RoMEO Colour Archiving policy
Green Can archive pre-print and post-print or publisher's version/PDF
Blue Can archive post-print (ie final draft post-refereeing) or publisher's version/PDF
Yellow Can archive pre-print (ie pre-refereeing)
White Archiving not formally supported
FYI:
  1. Pre-prints as being the version of the paper before peer review and
  2. Post-prints as being the version of the paper after peer-review, with revisions having been made.

14. What are the most common citation types In Current Pediatric Reviews?

The 5 most common citation types in order of usage for Current Pediatric Reviews are:.

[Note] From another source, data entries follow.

(** * HI-VAE and novelty-score dispatch: a shallow embedding

    Embedded sources:
    - [uncertainty_estimation/models/hi_vae.py]  (encoder, per-feature decoders,
      objective assembler, type inference);
    - [src/models/novelty_estimator.py]          (training and scoring-function
      dispatch);
    - [uncertainty_estimation/utils/model_init.py] (model initialisation).

    Modelling conventions.
    - A float tensor entry is a real number ([R]); the only non-number that
      the code tests for, NaN, appears in raw input cells and is [None] of
      [cell := option R].  Rounding, overflow and NaN produced by arithmetic
      (0/0 on an empty reduction) are outside the model.  The conversions of
      a float to a fixed-width integer ([t.int()], [astype(int)]) truncate
      when the value fits the width and return the least integer of the
      width otherwise.
    - A 2-D tensor is the list of its rows; a 1-D tensor is a list; a 0-dim
      tensor is a single number.  Shapes are checked where PyTorch checks them
      and a failed check is a raised [error].
    - Random draws ([torch.randn], the Gumbel noise of [F.gumbel_softmax]) are
      explicit arguments.
    - State that the Python code mutates (the tensor object handed to
      [normalize], the buffers of the batch-norm layer, the estimator's
      [model] attribute) is passed in and returned explicitly, also when
      the call raises.
    - A Python set is the duplicate-free list of its members; the order in
      which it is iterated is a parameter. *)

From Stdlib Require Import String.
From Stdlib Require Import Reals Lra Lia ZArith Bool Arith List.
From Stdlib Require Import Permutation.
Import ListNotations.

Set Implicit Arguments.

(* ================================================================== *)
(** * Python-level results: a value or a raised exception              *)
(* ================================================================== *)

Module Py.

Inductive error : Type :=
| AssertionError (msg : string)
| ValueError
| TypeError
| IndexError
| KeyError
| RuntimeError
| AttributeError.

Inductive result (A : Type) : Type :=
| Ok (a : A)
| Raise (e : error).

Arguments Ok {A} a.
Arguments Raise {A} e.

Definition bind {A B : Type} (r : result A) (k : A -> result B) : result B :=
  match r with
  | Ok a => k a
  | Raise e => Raise e
  end.

Definition is_ok {A : Type} (r : result A) : bool :=
  match r with Ok _ => true | Raise _ => false end.

(** [assert c, msg] *)
Definition py_assert (c : bool) (msg : string) : result unit :=
  if c then Ok tt else Raise (AssertionError msg).

(** A check that raises [e] when it fails. *)
Definition check (c : bool) (e : error) : result unit :=
  if c then Ok tt else Raise e.

Fixpoint mapM {A B : Type} (f : A -> result B) (l : list A) : result (list B) :=
  match l with
  | [] => Ok []
  | a :: t =>
      match f a with
      | Ok b => match mapM f t with
                | Ok bs => Ok (b :: bs)
                | Raise e => Raise e
                end
      | Raise e => Raise e
      end
  end.

End Py.

Export Py.

Declare Scope py_scope.
Delimit Scope py_scope with py.
Notation "x <- c ;; k" := (bind c (fun x => k))
  (at level 61, c at next level, right associativity) : py_scope.
Notation "' pat <- c ;; k" := (bind c (fun x => match x with pat => k end))
  (at level 61, pat pattern, c at next level, right associativity) : py_scope.
Open Scope py_scope.

(* ================================================================== *)
(** * The PyTorch primitives the program calls                         *)
(* ================================================================== *)

Module Torch.

Open Scope R_scope.

Definition vec := list R.
Definition mat := list (list R).
Definition bmask := list (list bool).

(** A decoder returns either a 0-dim tensor or a 1-D tensor. *)
Inductive tensor01 : Type :=
| T0 (r : R)
| T1 (v : vec).

Definition shape01 (t : tensor01) : list nat :=
  match t with
  | T0 _ => []
  | T1 v => [length v]
  end.

Definition rsum (l : list R) : R := fold_right Rplus 0 l.

(** [t.mean()] of a 1-D tensor. *)
Definition rmean (l : list R) : R := rsum l / INR (length l).

Fixpoint zip_with {A B C : Type} (f : A -> B -> C) (la : list A) (lb : list B)
  : list C :=
  match la, lb with
  | a :: ta, b :: tb => f a b :: zip_with f ta tb
  | _, _ => []
  end.

(** Column [j] of a 2-D tensor, [x[:, j]]; out of range is an IndexError. *)
Definition column (j : nat) (x : mat) : result vec :=
  mapM (fun row => match nth_error row j with
                   | Some v => Ok v
                   | None => Raise IndexError
                   end) x.

(** [torch.cat([a, b], dim=1)]: the row counts must agree. *)
Definition cat1 (a b : mat) : result mat :=
  _ <- check (length a =? length b)%nat RuntimeError ;;
  Ok (zip_with (@app R) a b).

S. No. Citation Style Type
1. Author Year
2. Numbered
3. Numbered (Superscripted)
4. Author Year (Cited Pages)
5. Footnote

15. How do I submit my article to the Current Pediatric Reviews?

It is possible to find the Word template for any journal on Google. However, why use a template when you can write your entire manuscript on SciSpace , auto format it as per Current Pediatric Reviews's guidelines and download the same in Word, PDF and LaTeX formats? Give us a try!.

16. Can I download Current Pediatric Reviews in Endnote format?

Yes, SciSpace provides this functionality. After signing up, you would need to import your existing references from Word or Bib file to SciSpace. Then SciSpace would allow you to download your references in Current Pediatric Reviews Endnote style according to Elsevier guidelines.